When the string "bytes" occurs in a line of the records, show that line.

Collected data
-- Opening Marker --
Lemma lines_from_line acc b r : 10%N ∉ b -> lines_from acc (b ++ 10%N :: r) = (acc ++ b ++ [10%N]) :: lines_from [] r.
Proof.
  revert acc. induction b as [|c b IH]; intros acc Hb; simpl.
  - done.
  - apply not_elem_of_cons in Hb as [Hc Hb]. destruct (N.eqb_spec c 10) as [->|_]; [done|].
    rewrite IH by done. by rewrite <- !app_assoc.
Qed.
Lemma lines_from_tail acc t : 10%N ∉ t -> lines_from acc t = match acc ++ t with [] => [] | l => [l] end.
Proof.
  revert acc. induction t as [|c t IH]; intros acc Ht; simpl.
  - rewrite app_nil_r. by destruct acc.
  - apply not_elem_of_cons in Ht as [Hc Ht]. destruct (N.eqb_spec c 10) as [->|_]; [done|].
    rewrite IH by done. by rewrite <- app_assoc.
Qed.
Definition tail_lines t : list bytes := match t with [] => [] | _ => [t] end.
Lemma file_lines_enc es t : 10%N ∉ t -> file_lines (enc es ++ t) = (encode_entry <$> es) ++ tail_lines t.
Proof.
  intros Ht. unfold file_lines. induction es as [|e es IH]; [simpl|].
  - rewrite lines_from_tail by done. by destruct t.
  - rewrite enc_cons, encode_body, <- !app_assoc. simpl. rewrite lines_from_line by apply body_line.
    by rewrite IH.
Qed.
Lemma file_lines_enc' es : file_lines (enc es) = encode_entry <$> es.
Proof. rewrite <- (app_nil_r (enc es)), file_lines_enc by set_solver. apply app_nil_r. Qed.
Lemma split_from_line acc b r : 10%N ∉ b -> split_from acc (b ++ 10%N :: r) = (acc ++ b) :: split_from [] r.
Proof.
  revert acc. induction b as [|c b IH]; intros acc Hb; simpl.
  - by rewrite app_nil_r.
  - apply not_elem_of_cons in Hb as [Hc Hb]. destruct (N.eqb_spec c 10) as [->|_]; [done|].
    rewrite IH by done. by rewrite <- app_assoc.
Qed.
Lemma split_from_tail acc t : 10%N ∉ t -> split_from acc t = [acc ++ t].
Proof.
  revert acc. induction t as [|c t IH]; intros acc Ht; simpl.
  - by rewrite app_nil_r.
  - apply not_elem_of_cons in Ht as [Hc Ht]. destruct (N.eqb_spec c 10) as [->|_]; [done|].
    rewrite IH by done. by rewrite <- app_assoc.
Qed.
Lemma split_enc es t : 10%N ∉ t -> split_newlines (enc es ++ t) = (body <$> es) ++ [t].
Proof.
  intros Ht. unfold split_newlines. induction es as [|e es IH]; [simpl|].
  - by rewrite split_from_tail.
  - rewrite enc_cons, encode_body, <- !app_assoc. simpl. rewrite split_from_line by apply body_line.
    by rewrite IH.
Qed.

(** ** The reverse scan *)
Definition nonempty_b (l : bytes) : bool := match l with [] => false | _ => true end.
Definition marked (last : bool) (ls : list bytes) : list (bytes * bool) :=
  match ls with [] => [] | l :: ls => (l, last) :: ((fun l => (l, false)) <$> ls) end.
Lemma marked_app last l1 l2 :
  marked last (l1 ++ l2) = marked last l1 ++ marked (match l1 with [] => last | _ => false end) l2.
Proof.
  destruct l1 as [|x l1]; simpl; [done|]. f_equal. rewrite fmap_app. f_equal. by destruct l2.
Qed.
Lemma yield_marked ls last :
  yield_lines ls last = (marked last (filter nonempty_b ls), match filter nonempty_b ls with [] => last | _ => false end).
Proof.
  revert last. induction ls as [|[|c l] ls IH]; intros last; cbn [yield_lines]; [done| |].
  - rewrite filter_cons_False by (simpl; tauto). apply IH.
  - rewrite filter_cons_True by done. rewrite IH. cbn. do 2 f_equal; by destruct (filter _ _).
Qed.
Lemma split_head acc b : exists h ps, split_from acc b = (acc ++ h) :: ps /\ split_newlines b = h :: ps /\ 10%N ∉ h.
Proof.
  unfold split_newlines. destruct (decide (10%N ∈ b)) as [Hb|Hb].
  - apply list_elem_of_split_l in Hb as (l1 & l2 & -> & Hl). exists l1, (split_from [] l2).
    by rewrite !split_from_line.
  - exists b, []. by rewrite !split_from_tail.
Qed.
Lemma split_prepend acc pre b h ps :
  split_newlines b = h :: ps -> split_from acc (pre ++ b) = split_from acc (pre ++ h) ++ ps.
Proof.
  revert acc. induction pre as [|c pre IH]; intros acc Hb; simpl.
  - destruct (split_head acc b) as (h' & ps' & -> & E & Hh). rewrite Hb in E. simplify_eq.
    by rewrite split_from_tail.
  - rewrite !IH by done. by destruct (c =? 10)%N.
Qed.
Lemma reverse_scan_spec fuel chunk file pos buffer last :
  0 < chunk -> pos < fuel -> pos <= length file -> 10%N ∉ buffer ->
  reverse_scan fuel chunk file pos buffer last =
    marked last (filter nonempty_b (reverse (split_newlines (take pos file ++ buffer)))).
Proof.
  revert pos buffer last. induction fuel as [|fuel IH]; intros pos buffer last Hc Hf Hp Hb; [lia|].
  destruct pos as [|pos].
  { simpl. unfold split_newlines. rewrite split_from_tail by done. by destruct buffer. }
  cbn [reverse_scan]. set (rs := chunk `min` S pos). set (start := S pos - rs).
  assert (0 < rs /\ rs <= S pos) as [H0 H1] by (unfold rs; lia).
  set (b := take rs (drop start file) ++ buffer).
  destruct (split_head [] b) as (h & ps & _ & E & Hh). rewrite E, yield_marked.
  rewrite IH; [|done|unfold start; lia|unfold start; lia|done].
  assert (take (S pos) file ++ buffer = take start file ++ b) as ->.
  { unfold b. rewrite app_assoc. f_equal. replace (S pos) with (start + rs) by (unfold start; lia).
    rewrite take_take_drop. done. }
  rewrite (split_prepend [] (take start file) b h ps E : split_newlines _ = _).
  rewrite reverse_app, filter_app, marked_app. done.
Qed.
Lemma iter_lines_reverse_spec chunk file : 0 < chunk ->
  iter_lines_reverse chunk file = marked true (filter nonempty_b (reverse (split_newlines file))).
Proof.
  intros. unfold iter_lines_reverse. rewrite reverse_scan_spec by (done || lia || set_solver).
  by rewrite firstn_all, app_nil_r.
Qed.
-- Closing Marker --
### Answer section
Definition tail_lines t : list bytes := match t with [] => [] | _ => [t] end.
Definition nonempty_b (l : bytes) : bool := match l with [] => false | _ => true end.
Definition marked (last : bool) (ls : list bytes) : list (bytes * bool) :=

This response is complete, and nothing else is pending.